The Blog

  • August 8, 2007
  • Front office trends hard to miss

    The front office computing market continues to impress me despite the fact that I have been covering it for so long.  Early solutions evolved into suites that covered what we once thought were all of the niches possible but the surprising thing is that all that coverage simply initiates many new niches.  Today we talk about the customer experience but increasingly we also have a growing sense of how important it has become to integrate the front office with the back office.

    Front to back integration has been on a lot of radar screens for a long time though initially it referred more to the idea of bringing together production systems and sales.  For example, sales data can and does perform a lot of useful work up the supply chain to help tune production and delivery.  Increasingly though, we’re seeing a lot of focus on the reverse trip — back office numbers influencing the ways that front office workers operate.

    Some of the more interesting front-to-back integrations these days might really be classified as back-to-front for the ways that centralized data is transforming the front office.  Some examples include compensation management, sales effectiveness and configuration-pricing-quotation.

    Compensation management

    We’ve looked at compensation management before but what’s interesting to me is how many organizations zipped through the idea that compensation management is important for calculating commissions and went straight to using it to influence the behavior of their sales representatives. 

    You can’t say enough about getting sales and finance people out of their spreadsheets and into a database driven application.  The database enables things you can only dream about with a spreadsheet, like reporting and customizing plans to meet organizational needs as well as to spike performance.  That’s all good back office thinking but the fact is that when you take the information about deals that is found in an SFA system and mash it together with back office information about pricing, commission rates and compensation, it is a wonderful way to focus the attention of a sales team.  Beautiful things happen after that.  Companies like Centive, Callidus and Xactly have my attention here.

    Sales effectiveness

    One of the broader categories in the front office, sales effectiveness is responsible for many of the technologies that influence selling especially at the beginning and near the close.  Compensation management could easily be considered a sales effectiveness tool, but it has distinguished itself in its own right and deserves to be its own category.  Sales effectiveness still has a lot of lead development and lead management capabilities built in and some of that overlaps with marketing. 

    It’s a good thing that marketing and sales are overlapping a bit since the better the communication between these two groups, the better the results.  These efforts can no longer be kept apart.  Sales knowledge is one of those areas that gains a lot from the overlap.  As with compensation management, sales knowledge brings a real database into the picture for the first time, with very positive results.
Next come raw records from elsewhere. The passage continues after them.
(* ===== verification/Signing.v ===== *)
(** * Signing: fingerprints, signatures and the hate challenge of [src/src/protocol/crypto.c]

    The second half of [crypto.c], on the state and the library interface of [Crypto]. *)

From Stdlib Require Import ZArith Lia.
From S2P Require Import Prelude Cstdlib Node NodeFormat Stackish Crypto.
Import Cstdlib Node NodeFormat Stackish Crypto.
Local Open Scope Z_scope.

Module Signing.

(** [%02x] of a byte *)
Definition hex_digit (d : Z) : byte := if d <? 10 then digit d else uchar (87 + d).
Definition hex2 (b : byte) : bytes := [hex_digit (bv b / 16); hex_digit (bv b mod 16)].

(** the loop, from index [i] of the hash: all bytes but the last, a dash after every second *)
Fixpoint fp_loop (i : nat) (hash : bytes) : bytes :=
  match hash with
  | [] => []
  | [b] => hex2 b
  | b :: rest => (if Nat.odd i then hex2 b ++ lit "-" else hex2 b) ++ fp_loop (S i) rest
  end.

Section Ops.
Context {E S R : Type} `{!Ltc E S R}.
Abbreviation cw := (cworld E S R).
Implicit Types w : cw.

(** A hash of no bytes would make the loop run to [ULONG_MAX]. *)
Definition CryptState_fingerprint_bstr w (str : bytes) : res (option bytes * cw) :=
  let h := hash_memory str in
  let '(ok, w) := checkw w (bool_decide (is_Some h)) in
  if negb ok then Ok (None, w) else
  h ← need NullDeref h;
  _ ← (if bool_decide (h = []) then Fault OutOfBounds else Ok tt);
  Ok (Some (fp_loop 0 h), w).

Definition CryptState_fingerprint_key w (my_key : crypt_key_side) (type : pk_type) : res (option bytes * cw) :=
  '(outkey, w) ← CryptState_export_key w my_key type;
  let '(ok, w) := checkw w (bool_decide (is_Some outkey)) in
  if negb ok then Ok (None, w) else
  outkey ← need NullDeref outkey;
  CryptState_fingerprint_bstr w outkey.

(** what goes to stderr *)
Definition CryptState_print_key w (my_key : crypt_key_side) (type : pk_type) : res (bytes * cw) :=
  '(fp, w) ← CryptState_fingerprint_key w my_key type;
  let '(ok, w) := checkw w (bool_decide (is_Some fp)) in
  if negb ok then Ok ([], w) else
  Ok (match type with PK_PUBLIC => lit "PUBLIC: " | PK_PRIVATE => lit "PRIVATE: " end
        ++ default [] fp ++ [Byte.x0a], w).

Definition CryptState_hash w (data : bytes) : option bytes * cw :=
  let h := hash_memory data in
  let '(ok, w) := checkw w (bool_decide (is_Some h)) in
  (if ok then h else None, w).

Definition CryptState_hash_nonce w (n : CryptNonce) := CryptState_hash w (nonce_raw n).
Definition CryptState_hash_bstr w (b : bytes) := CryptState_hash w b.

Definition CryptState_sign_node w (private_key : ekey E) (name : bstr) (input : option loc) : res (option loc * cw) :=
  payload ← Node_bstr (c_st w) input true;
  let '(ok, w) := checkw w true in
  if negb ok then Ok (None, w) else
  let '(hash, w) := CryptState_hash_bstr w payload in
  let '(ok, w) := checkw w (bool_decide (is_Some hash)) in
  if negb ok then Ok (None, w) else
  hash ← need NullDeref hash;
  k ← use_key private_key;
  let '(signature, r) := ecc_sign_hash (c_rng w) hash k in
  let '(ok, w) := checkw (put_rng r w) (bool_decide (is_Some signature)) in
  if negb ok then Ok (None, w) else
  '(public_key, w) ← CryptState_ecc_key_bstr w private_key PK_PUBLIC;
  nm ← bstrcpy name;
  '(result, st) ← Node_cons (c_st w) (lit "[[bbbw[bbww")
     [CABstr (Some payload); CABstr (Some hash); CABstr signature; CACstr (Some (lit "message"));
      CABstr public_key; CABstr nm; CACstr (Some (lit "identity")); CACstr (Some (lit "signed"))];
  let '(ok, w) := checkw (put_st st w) (bool_decide (result <> None)) in
  Ok (if ok : bool then result else None, w).

(** the content, the key it came with and [*sig_stat] *)
Definition CryptState_verify_signature w (name : bstr) (input : option loc) (sig_stat : bool)
  : res (option loc * option E * bool * cw) :=
  '(rc, outs, st) ← Node_decons (c_st w) input false (lit "[[bbw[bbbww")
     [DOut; DOut; DName (Some (lit "identity")); DOut; DOut; DOut; DName (Some (lit "message")); DName (Some (lit "signed"))];
  let '(ok, w) := checkw (put_st st w) rc in
  if negb ok then Ok (None, None, sig_stat, w) else
  (* [biseq] gives -1 for NULL, which is true *)
  let same := match name, snd <$> out_str outs 0 with SLive a, Some b => bool_decide (a = b) | _, _ => true end in
  let '(ok, w) := checkw w same in
  if negb ok then Ok (None, None, sig_stat, w) else
  '(rc, key, w) ← CryptState_bstr_ecc_key w (snd <$> out_str outs 1);
  let '(ok, w) := checkw w rc in
  if negb ok then Ok (None, key, sig_stat, w) else
  k ← need NullDeref key;
  signature ← need NullDeref (out_str outs 2);
  hash ← need NullDeref (out_str outs 3);
  let v := ecc_verify_hash (snd signature) (snd hash) k in
  let sig_stat := default sig_stat v in
  let '(ok, w) := checkw w (bool_decide (is_Some v)) in
  if negb ok then Ok (None, key, sig_stat, w) else
  payload ← need NullDeref (out_str outs 4);
  '(result, st) ← Node_parse (snd payload) (c_st w);
  let '(_, w) := checkw (put_st st w) (bool_decide (result <> None)) in
  Ok (result, key, sig_stat, w).

(** ** The hate challenge *)

(** The signed challenge and the numbers expected back.  Shifting a 32-bit value by 32 or more is undefined. *)
Definition CryptState_generate_hate_challenge w (level : Z) : res (option loc * option CryptNonce * cw) :=
  let shift := u32 (level + 1) in
  _ ← (if shift <? 32 then Ok tt else Fault SignedOverflow);
  let level_max := u32 (Z.shiftl 1 shift) in
  let '(ok, w) := checkw w (0 <? level_max) in
  if negb ok then Ok (None, None, w) else
  let '(n, w) := CryptState_create_nonce w in
  let '(ok, w) := checkw w (bool_decide (is_Some n)) in
  if negb ok then Ok (None, n, w) else
  n ← need NullDeref n;
  let expecting := mkNonce (n_left n) (n_right n mod level_max) in
  let '(hash, w) := CryptState_hash_nonce w expecting in
  '(msg, st) ← Node_cons (c_st w) (lit "[nnnbw")
     [CANum level; CANum 0; CANum (n_left expecting); CABstr hash; CACstr (Some CRYPT_CHALLENGE_MSG)];
  let '(ok, w) := checkw (put_st st w) (bool_decide (msg <> None)) in
  if negb ok then w ← destroy w msg; Ok (None, Some expecting, w) else
  '(sign, w) ← CryptState_sign_node w (p_key (me (c_cs w))) (p_name (me (c_cs w))) msg;
  let '(ok, w) := checkw w (bool_decide (sign <> None)) in
  if negb ok then w ← destroy w msg; Ok (None, Some expecting, w) else
  Ok (sign, Some expecting, w).

(** the loop: the right number, or not found among the first [tries], or hashing failed *)
Inductive searched := Found (rgt : Z) | NotFound | HashFailed.

Fixpoint search (tries : nat) (lft rgt : Z) (hash : bytes) (errno : Z) : searched :=
  match tries with
  | O => NotFound
  | Datatypes.S tries' =>
    match hash_memory (nonce_raw (mkNonce lft rgt)) with
    | Some h =>
      if negb (errno =? 0) then HashFailed
      else if bool_decide (h = hash) then Found rgt else search tries' lft (rgt + 1) hash errno
    | None => HashFailed
    end
  end.

Definition CryptState_answer_hate_challenge w (challenge : option loc) (max_allowed_level : Z) : res (option loc * cw) :=
  _ ← assert_ (bool_decide (challenge <> None));
  _ ← assert_ (0 <? max_allowed_level);
  '(challenge, _, rc, w) ← CryptState_verify_signature w (p_name (them (c_cs w))) challenge false;
  let '(ok, w) := checkw w rc in
  if negb ok then Ok (None, w) else
  '(rc, outs, st) ← Node_decons (c_st w) challenge true (lit "[bnnnw")
     [DOut; DOut; DOut; DOut; DName (Some CRYPT_CHALLENGE_MSG)];
  let '(ok, w) := checkw (put_st st w) rc in
  if negb ok then Ok (None, w) else
  let level := out_num outs 3 0 in
  let '(ok, w) := checkw w (out_num outs 2 0 =? 0) in
  if negb ok then Ok (None, w) else
  let '(ok, w) := checkw w (level <=? max_allowed_level) in
  if negb ok then Ok (None, w) else
  let hash := snd <$> out_str outs 0 in
  let '(ok, w) := checkw w (bool_decide (is_Some hash)) in
  if negb ok then Ok (None, w) else
  hash ← need NullDeref hash;
  let shift := u64 (level + 1) in
  _ ← (if shift <? 64 then Ok tt else Fault SignedOverflow);
  let bound := u64 (Z.shiftl level shift) in
  '(answer, w) ← match search (Z.to_nat bound) (out_num outs 1 0) 0 hash (errno (c_st w)) with
    | Found rgt =>
      '(a, st) ← Node_cons (c_st w) (lit "[nnw") [CANum (out_num outs 1 0); CANum rgt; CACstr (Some CRYPT_ANSWER_MSG)];
      Ok (a, put_st st w)
    | NotFound => Ok (None, w)
    | HashFailed => Ok (None, put_st (set_errno 0 (c_st w)) w)
    end;
  let '(ok, w) := checkw w (bool_decide (answer <> None)) in
  if negb ok then w ← destroy w answer; Ok (None, w) else
  '(sign, w) ← CryptState_sign_node w (p_key (me (c_cs w))) (p_name (me (c_cs w))) answer;
  let '(ok, w) := checkw w (bool_decide (sign <> None)) in
  if negb ok then w ← destroy w answer; Ok (None, w) else
  Ok (sign, w).

Definition CryptState_validate_hate_challenge w (answer : option loc) (expecting : CryptNonce) : res (bool * cw) :=
  _ ← assert_ (bool_decide (answer <> None));
  '(answer, _, sig_stat, w) ← CryptState_verify_signature w (p_name (them (c_cs w))) answer false;
  let '(ok, w) := checkw w sig_stat in
  if negb ok then Ok (false, w) else
  '(rc, outs, st) ← Node_decons (c_st w) answer false (lit "[nnw") [DOut; DOut; DName (Some CRYPT_ANSWER_MSG)];
  let '(ok, w) := checkw (put_st st w) rc in
  if negb ok then Ok (false, w) else
  let '(ok, w) := checkw w ((n_left expecting =? out_num outs 1 0) && (n_right expecting =? out_num outs 0 0)) in
  Ok (ok, w).
End Ops.

End Signing.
    The database here is used as a repository for things like competitive information, collateral and proposal elements that can be quickly reformatted and configured to deliver the exact information a customer needs rather than a pre-formatted generic piece.  I have seen companies begin to build whole methodologies around their sales knowledge systems and that’s pretty exciting.  Companies like Pragmatech, Sant, Savo Group and others have briefed me and are impressive for different reasons and each addresses a slightly different niche.

    Lead handling and demand generation are other areas where there is significant innovation going on and companies like iCentera, ON24 and Eloqua are interesting.  Each has identified a solution that repeatedly touches a customer on the customer’s terms and helps mature a lead from its earliest state to something that is actionable and closable.  The result is what sales people have always asked for, better quality leads, not just a bigger list of suspects.

    CPQ

    My third area of interest lately has been configuration, pricing and quotation (CPQ) and while these solutions attack a different part of the sales process, they implement some of the same kinds of technologies we’ve already identified. 

    CPQ was and in many places still is approached with a spreadsheet and modern solutions that use databases are making significant inroads.  On-line aggregations of product catalogs are doing a lot to simplify certain sales process where product lists, prices, discounts and more must be monitored and signed off.  A simple CPQ system can do a lot to reduce email traffic between sales representatives and their bosses and speed accurate information to customers for decisions.  Firepond has a pretty good system here and they’ve recently gone to an on-demand solution model too.

    Reference management

    This discussion wouldn’t be complete without a quick mention of reference management.  I have noticed that the big company habit of managing client references is making its way down to the SMB space where it can really be beneficial.  Reference management is just what it sounds like, finding a way to off-load your best customer references so that they don’t get burned out.  A smart approach that can help drive sales processes.  One of my favorites in this space is References On-line the company that got the ball rolling.

    Your sales process

    There’s never been a better time to customize your sales process taking into account your products, people, the way you sell and who you sell to.  We’ve come a long way from the days when we kept sales records on scraps of legal paper but the job is not done by a long shot.  Early CRM gave everyone the tools to build rather rigid sales processes and the reports looked great though the impact on the sales force was dubious.  Today we’re at a point where we can do a lot more and do it better because we have a choice of tools. 

    In my mind the analogy is that software companies have now done the equivalent of customer experience management but for the vendor.  There ought to be a name for it.